Senryu is a cousin to haiku, however its mood is more ironic and/or satirical. Also, senryu doesn’t necessarily require a season word or juxtaposition. Haiku focuses more on nature-nature while senryu is typically more about human nature. Yet, both haiku and senryu can focus on people, so it’s attitude that determines which is which. Haiku honors its subjects, whereas senryu makes fun of, or scorns human folly.

Many modern senryu, in both Japanese and English, avoid humor, becoming more like serious short poems in haiku form. There are also "borderline haiku/senryu", which may seem like one or the other, depending on how the reader interprets them. In fact, many so-called "haiku" in English are really senryu. Others, such as "Spam-ku" and "headline haiku", seem like recent additions to an old Japanese category, zappai, and miscellaneous amusements in doggerel verse (usually written in 5-7-5) with little or no literary value. Some call the products of these recent fads "pseudo haiku" to make clear that they are not haiku at all.

Haibun is a Japanese genre that permits an author to express more than haiku via the addition of personal prose. It allows a wider scope of subjects, such as nature orientation, literary allusion, intimate story-telling. It is a terse, relatively short prose poem in the haikai style, usually including both lightly humorous and more serious elements. A haibun usually ends with a haiku. The secret to composing a successful haibun is the subtle pairing of haiku with prose while linking and shifting, similar to the way each verse in a renku leaps away.

Most haibun range from under 50 to 200 or 300 words. Some longer haibun may also contain a few haiku interspersed between sections of prose. The connections between the prose and any included haiku may not be immediately obvious. The haiku may deepen the tone, or take the work in a new direction, recasting the meaning of the foregoing prose, much as a stanza in a linked-verse poem revises the meaning of the previous verse. Japanese haibun apparently developed from brief prefatory notes occasionally written to introduce individual haiku, but soon grew into a distinct genre. The word "haibun" is sometimes applied to longer works, such as the memoirs, diaries, or travel writings of haiku poets, though technically they are parts of the separate and much older genres of journal and travel literature (nikki and kikôbun).

Tanka (firstly known as waka during the Heian period from 794-1185 CE) which means "Japanese poem or song", is presently known as "tanka" having been coined by Master Masaoka Shiki in the late 19th century in an effort to bring traditional Japanese poetic forms into the modern age.
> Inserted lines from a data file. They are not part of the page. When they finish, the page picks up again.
Lemma logs_then (w w1 w2 : World) (errs : list string) :
  w1 = mkWorld (stdout w) (stderr w ++ errs) (files w) ->
  (exists errs2, w2 = mkWorld (stdout w1) (stderr w1 ++ errs2) (files w1)) ->
  exists errs', w2 = mkWorld (stdout w) (stderr w ++ errs') (files w).
Proof.
  intros -> [errs2 ->]. exists (errs ++ errs2)%list. simpl.
  now rewrite List.app_assoc.
Qed.

Lemma logs_bind {A B : Type} (m : M A) (k : A -> M B) :
  logs_only m -> (forall a, logs_only (k a)) -> logs_only (bind m k).
Proof.
  intros Hm Hk w. unfold bind. destruct (Hm w) as [errs Hw].
  destruct (m w) as [[a|e] w1]; simpl in *; [|now exists errs].
  eapply logs_then; [exact Hw|apply Hk].
Qed.

Lemma logs_try_except {A : Type} (body : M A) (catches : exn -> bool)
    (handler : exn -> M A) :
  logs_only body -> (forall e, logs_only (handler e)) ->
  logs_only (try_except body catches handler).
Proof.
  intros Hb Hh w. unfold try_except. destruct (Hb w) as [errs Hw].
  destruct (body w) as [[a|e] w1]; simpl in *; [now exists errs|].
  destruct (catches e); simpl; [|now exists errs].
  eapply logs_then; [exact Hw|apply Hh].
Qed.

Lemma logs_for_fold {A S : Type} (l : list A) (body : S -> A -> M S) :
  (forall s x, logs_only (body s x)) ->
  forall s, logs_only (for_fold l s body).
Proof.
  intros Hbody. induction l as [|x l IH]; intros s; simpl.
  - apply logs_ret.
  - apply logs_bind; [apply Hbody|]. intros s'. apply IH.
Qed.

Ltac logs_step :=
  first
    [ apply logs_get_metric_avg
    | apply logs_ret | apply logs_lift | apply logs_eprint
    | apply logs_bind; [|intros ?]
    | apply logs_try_except; [|intros ?]
    | apply logs_for_fold; intros ? ?
    | match goal with
      | |- logs_only (match ?x with _ => _ end) => destruct x
      end ].

Lemma logs_collect_for_profile `{PyRuntime} (env : Env)
    (profile region : string) (start end_ : Z) (args : Args.t) :
  logs_only (collect_for_profile env profile region start end_ args).
Proof.
  unfold collect_for_profile, cluster_rows, service_row, task_sizing,
    fetch_cpu_mem_pct, describe_services, describe_task_definition,
    list_all_clusters, list_services_in_cluster.
  repeat logs_step.
Qed.
Definition alphabet_index (c : N) : option N :=
  if (65 <=? c) && (c <=? 90) then Some (c - 65)
  else if (97 <=? c) && (c <=? 122) then Some (c - 71)
  else if (48 <=? c) && (c <=? 57) then Some (c + 4)
  else if c =? 43 then Some 62
  else if c =? 47 then Some 63
  else None.

Definition equals_sign : N := 61.

(** The 6-bit groups of a byte sequence, most significant first; a last
    group that is not full is completed with zero bits. *)
Fixpoint sextets_of (bytes : list N) : list N :=
  match bytes with
  | [] => []
  | [a] => [a / 4; (a mod 4) * 16]
  | [a; b] => [a / 4; (a mod 4) * 16 + b / 16; (b mod 16) * 4]
  | a :: b :: c :: rest =>
      a / 4 :: (a mod 4) * 16 + b / 16 :: (b mod 16) * 4 + c / 64
        :: c mod 64 :: sextets_of rest
  end.

Definition padding (len : nat) : js_string :=
  match (len mod 3)%nat with
  | 1%nat => [equals_sign; equals_sign]
  | 2%nat => [equals_sign]
  | _ => []
  end.

(** [btoa(data)]: throws if a code unit is above [0xFF]. *)
Definition btoa (data : js_string) : exn + js_string :=
  if forallb (fun c => c <=? 255) data
  then inr (map alphabet_char (sextets_of data) ++ padding (length data))
  else inl InvalidCharacterError.

Definition is_ascii_whitespace (c : N) : bool :=
  (c =? 9) || (c =? 10) || (c =? 12) || (c =? 13) || (c =? 32).

(** Remove one trailing [=], if there is one. *)
Definition remove_trailing_equals (data : js_string) : js_string :=
  match rev data with
  | c :: r => if c =? equals_sign then rev r else data
  | [] => data
  end.

(** If the length is a multiple of 4, one or two trailing [=] go. *)
Definition strip_padding (data : js_string) : js_string :=
  if (length data mod 4 =? 0)%nat
  then remove_trailing_equals (remove_trailing_equals data)
  else data.

Fixpoint mapM_index (data : js_string) : option (list N) :=
  match data with
  | [] => Some []
  | c :: rest =>
      match alphabet_index c, mapM_index rest with
      | Some i, Some l => Some (i :: l)
      | _, _ => None
      end
  end.

(** Regroup 6-bit values into bytes; 12 left-over bits give one byte and
    18 give two, the surplus bits being dropped. *)
Fixpoint bytes_of_sextets (s : list N) : list N :=
  match s with
  | a :: b :: c :: d :: rest =>
      a * 4 + b / 16 :: (b mod 16) * 16 + c / 4 :: (c mod 4) * 64 + d
        :: bytes_of_sextets rest
  | [a; b; c] => [a * 4 + b / 16; (b mod 16) * 16 + c / 4]
  | [a; b] => [a * 4 + b / 16]
  | _ => []
  end.

(** [atob(data)]. *)
Definition atob (data : js_string) : exn + js_string :=
  let data := filter (fun c => is_ascii_whitespace c = false) data in
  let data := strip_padding data in
  if (length data mod 4 =? 1)%nat then inl InvalidCharacterError
  else match mapM_index data with
       | None => inl InvalidCharacterError
       | Some s => inr (bytes_of_sextets s)
       end.

(** A character of the encoded text: alphabet or padding. *)
Definition is_base64_char (c : N) : bool :=
  match alphabet_index c with
  | Some _ => true
  | None => c =? equals_sign
  end.

End Base64.

(** [String.fromCharCode(bytes[i])] and [binaryString.charCodeAt(i)]
    stored into a [Uint8Array] (which keeps the low 8 bits). *)
Definition String_fromCharCode (b : byte) : N := Byte.to_N b.

Definition Uint8_store (c : N) : byte :=
  match Byte.of_N (c mod 256)%N with
  | Some b => b
  | None => x00
  end.

Definition base64ToUint8Array (base64 : Base64.js_string) : exn + list byte :=
  match Base64.atob base64 with
  | inl e => inl e
  | inr binaryString => inr (map Uint8_store binaryString)
  end.

Definition arrayBufferToBase64 (buffer : list byte) : exn + Base64.js_string :=
  let binary := map String_fromCharCode buffer in
  Base64.btoa binary.

(** ** The microphone path of the live session

    [processorNode.onaudioprocess]: one buffer of microphone samples is
    encoded and handed to [session.sendAudio] as text, which passes it
    on to the session of the SDK unless [disconnect] has set
    [currentSession] to [null].  [sendRealtimeInput] is the SDK's: it
    is given as what it throws, if anything, on an input.  The handler
    yields the inputs it has handed to the SDK and what it throws. *)

(** [{ media: { mimeType, data } }]. *)
Record realtime_input : Type := {
  mimeType : string;
  data : Base64.js_string
}.

Definition sendAudio (currentSession : bool)
    (sendRealtimeInput : realtime_input -> option exn)
    (base64Audio : Base64.js_string) : list realtime_input * option exn :=
  if currentSession then
    let input :=
      {| mimeType := "audio/pcm;rate=16000"; data := base64Audio |} in
    ([input], sendRealtimeInput input)
  else ([], None).

Definition onaudioprocess (currentSession : bool)
    (sendRealtimeInput : realtime_input -> option exn)
    (inputData : list JS.number) : list realtime_input * option exn :=
  let pcmBuffer := float32ToInt16PCM inputData in
  match arrayBufferToBase64 pcmBuffer with
  | inl e => ([], Some e)
  | inr base64 => sendAudio currentSession sendRealtimeInput base64
  end.

(** ** One-shot playback: [playPCMAudio]

    The function is [async] and its whole body sits in one
    [try { ... } catch (e) { console.error(...) }].  A run of the body
    either completes, throws, or stays suspended at an [await] whose
    promise never settles. *)

Inductive completion (A : Type) : Type :=
| Normal (a : A)
| Throw (e : exn)
| Suspended.
Arguments Normal {A} a.
Arguments Throw {A} e.
Arguments Suspended {A}.

Inductive AudioContextState : Type := suspended | running.

(** What the page holds: the module-level [audioContext] singleton
    ([None] is [null]), the errors written by [console.error], and the
    buffers handed to [source.start(0)] so far. *)
Record page : Type := {
  audioContext : option AudioContextState;
  console_errors : list exn;
  sources_started : list (list JS.number)
}.

(** What the host audio subsystem answers: the [AudioContext]
    constructor throws or yields a context in some state, [resume()]
    fulfils, rejects or never settles, and the node calls
    ([createBufferSource], [connect], [start]) may throw. *)
Inductive resume_outcome : Type :=
| Resumed
| ResumeRejected (e : exn)
| ResumeUnsettled.

Record platform : Type := {
  new_AudioContext : exn + AudioContextState;
  resume : resume_outcome;
  start_source : option exn
}.

Definition M (A : Type) : Type := page -> completion A * page.

Definition ret {A} (a : A) : M A := fun pg => (Normal a, pg).

Definition bind {A B} (m : M A) (k : A -> M B) : M B :=
  fun pg =>
    match m pg with
    | (Normal a, pg') => k a pg'
    | (Throw e, pg') => (Throw e, pg')
    | (Suspended, pg') => (Suspended, pg')
    end.

Notation "'let!' x ':=' m 'in' k" := (bind m (fun x => k))
  (at level 10, x name, m at level 100, k at level 200).
Notation "'do!' m 'in' k" := (bind m (fun _ => k))
  (at level 10, m at level 100, k at level 200).

Definition throw {A} (e : exn) : M A := fun pg => (Throw e, pg).

Definition lift {A} (r : exn + A) : M A :=
  match r with inl e => throw e | inr a => ret a end.

Definition try_catch {A} (body : M A) (handler : exn -> M A) : M A :=
  fun pg =>
    match body pg with
    | (Throw e, pg') => handler e pg'
    | r => r
    end.

Definition console_error (e : exn) : M unit :=
  fun pg => (Normal tt,
             {| audioContext := audioContext pg;
                console_errors := console_errors pg ++ [e];
                sources_started := sources_started pg |}).

(** [if (!audioContext) audioContext = new AudioContext(...)]. *)
Definition get_audioContext (pf : platform) : M AudioContextState :=
  fun pg =>
    match audioContext pg with
    | Some st => (Normal st, pg)
    | None =>
        match new_AudioContext pf with
        | inl e => (Throw e, pg)
        | inr st =>
            (Normal st,
             {| audioContext := Some st;
                console_errors := console_errors pg;
                sources_started := sources_started pg |})
        end
    end.

(** [if (audioContext.state === 'suspended') await audioContext.resume()]. *)
Definition resume_if_suspended (pf : platform) (st : AudioContextState)
  : M unit :=
  match st with
  | running => ret tt
  | suspended =>
      fun pg =>
        match resume pf with
        | Resumed =>
            (Normal tt,
             {| audioContext := Some running;
                console_errors := console_errors pg;
                sources_started := sources_started pg |})
        | ResumeRejected e => (Throw e, pg)
        | ResumeUnsettled => (Suspended, pg)
        end
  end.

(** [createBuffer(numChannels, frameCount, sampleRate)] refuses a buffer
    of zero frames. *)
Definition createBuffer (frameCount : nat) : exn + unit :=
  match frameCount with
  | O => inl NotSupportedError
  | S _ => inr tt
  end.

(** [createBufferSource(); source.buffer = ...; connect; start(0)]. *)
Definition start_now (pf : platform) (channelData : list JS.number) : M unit :=
  fun pg =>
    match start_source pf with
    | Some e => (Throw e, pg)
    | None =>
        (Normal tt,
         {| audioContext := audioContext pg;
            console_errors := console_errors pg;
            sources_started := sources_started pg ++ [channelData] |})
    end.

Definition playPCMAudio_body (pf : platform) (base64Audio : Base64.js_string)
  : M unit :=
  let! st := get_audioContext pf in
  do! resume_if_suspended pf st in
  let! data := lift (base64ToUint8Array base64Audio) in
  let! dataInt16 := lift (Int16Array_of_buffer data) in
  let frameCount := length dataInt16 in
  do! lift (createBuffer frameCount) in
  let channelData := channelData_of dataInt16 in
  start_now pf channelData.

Definition playPCMAudio (pf : platform) (base64Audio : Base64.js_string)
  : M unit :=
  try_catch (playPCMAudio_body pf base64Audio) console_error.

(** A page that has not played anything yet, and a platform on which
    every call succeeds. *)
Definition fresh_page : page :=
  {| audioContext := None; console_errors := []; sources_started := [] |}.

Definition obliging_platform : platform :=
  {| new_AudioContext := inr suspended; resume := Resumed;
     start_source := None |}.

(** Two page states with the same console and the same started sources. *)
Definition same_output (pg pg' : page) : Prop :=
  console_errors pg' = console_errors pg /\
  sources_started pg' = sources_started pg.

(** The audio subsystem lets the body of [playPCMAudio] through: a
    context exists or can be made, it runs or can be resumed, and the
    node calls succeed. *)
Definition audio_ready (pf : platform) (pg : page) : Prop :=
  start_source pf = None /\
  match audioContext pg with
  | Some running => True
  | Some suspended => resume pf = Resumed
  | None =>
      match new_AudioContext pf with
      | inr running => True
      | inr suspended => resume pf = Resumed
      | inl _ => False
      end
  end.

(** ** Streaming playback: [LiveAudioPlayer]

    Times on the output clock are JavaScript numbers; the scheduler only
    compares two of them, adds a duration to the cursor and writes the
    literal [0].  The player is stated over any carrier with these
    operations, so nothing below depends on how binary64 addition
    rounds.  [buffer_duration n] is [AudioBuffer.duration] for a buffer
    of [n] frames at 24000 Hz, as the platform computes it. *)

Class OutputClock (time : Type) : Type := {
  time_zero : time;
  time_lt : time -> time -> bool;
  time_add : time -> time -> time;
  buffer_duration : nat -> time
}.

(** A source node is an object: [node_id] is its identity, the one
    [s !== source] compares. *)
Record AudioBufferSourceNode : Type := {
  node_id : nat;
  node_buffer : list JS.number
}.

Definition same_node (a b : AudioBufferSourceNode) : bool :=
  Nat.eqb (node_id a) (node_id b).

(** Lines 141-154: decode the chunk into the channel data of a buffer. *)
Definition decode_chunk (base64Audio : Base64.js_string)
  : exn + list JS.number :=
  match base64ToUint8Array base64Audio with
  | inl e => inl e
  | inr data =>
      match Int16Array_of_buffer data with
      | inl e => inl e
      | inr dataInt16 =>
          match createBuffer (length dataInt16) with
          | inl e => inl e
          | inr _ => inr (channelData_of dataInt16)
          end
      end
  end.

Section LiveAudioPlayer.

Context {time : Type} `{OutputClock time}.

(** The player's [AudioContext]: its state, how many nodes it created,
    and the [start(when)] and [stop()] calls it received, in order. *)
Record AudioContext : Type := {
  ctx_state : AudioContextState;
  ctx_created : nat;
  ctx_started : list (AudioBufferSourceNode * time);
  ctx_stopped : list AudioBufferSourceNode
}.

Record LiveAudioPlayer : Type := {
  context : AudioContext;
  nextStartTime : time;
  queue : list AudioBufferSourceNode
}.

(** [new LiveAudioPlayer()]; the state a new context starts in is the
    platform's choice. *)
Definition new_LiveAudioPlayer (st : AudioContextState) : LiveAudioPlayer :=
  {| context := {| ctx_state := st; ctx_created := 0;
                   ctx_started := []; ctx_stopped := [] |};
     nextStartTime := time_zero;
     queue := [] |}.

Definition with_context (p : LiveAudioPlayer) (c : AudioContext)
  : LiveAudioPlayer :=
  {| context := c; nextStartTime := nextStartTime p; queue := queue p |}.

(** [if (this.context.state === 'suspended') await this.context.resume()];
    the step describes the call from the point the promise fulfilled. *)
Definition resumed (c : AudioContext) : AudioContext :=
  {| ctx_state := running; ctx_created := ctx_created c;
     ctx_started := ctx_started c; ctx_stopped := ctx_stopped c |}.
It is a non-rhymed nature poem consisting of 5 lines down total with a short, long, short, long, long rhythmic count. The concept of mono no aware or the pathos of existence is frequently a key element in all Japanese poetry, but particularly in tanka.

Haiga is a form that combines an image and a poem. In traditional Japanese the haiga incorporated brush painting, haiku, and calligraphy. In current times, haiga uses paintings or photographs. The latter is also known as photo-haiga or shahai. Often the poem is handwritten or it can be digitally superimposed on an electronic device.

The blending enriches both the image and the poem without one overshadowing the other. A salient feature is avoiding straightforward descriptions. For example, a haiku on leaves does not need to be illustrated with a picture or painting of a leaf. The haiga is a subtle and effective combination of the visual and the verbal elements.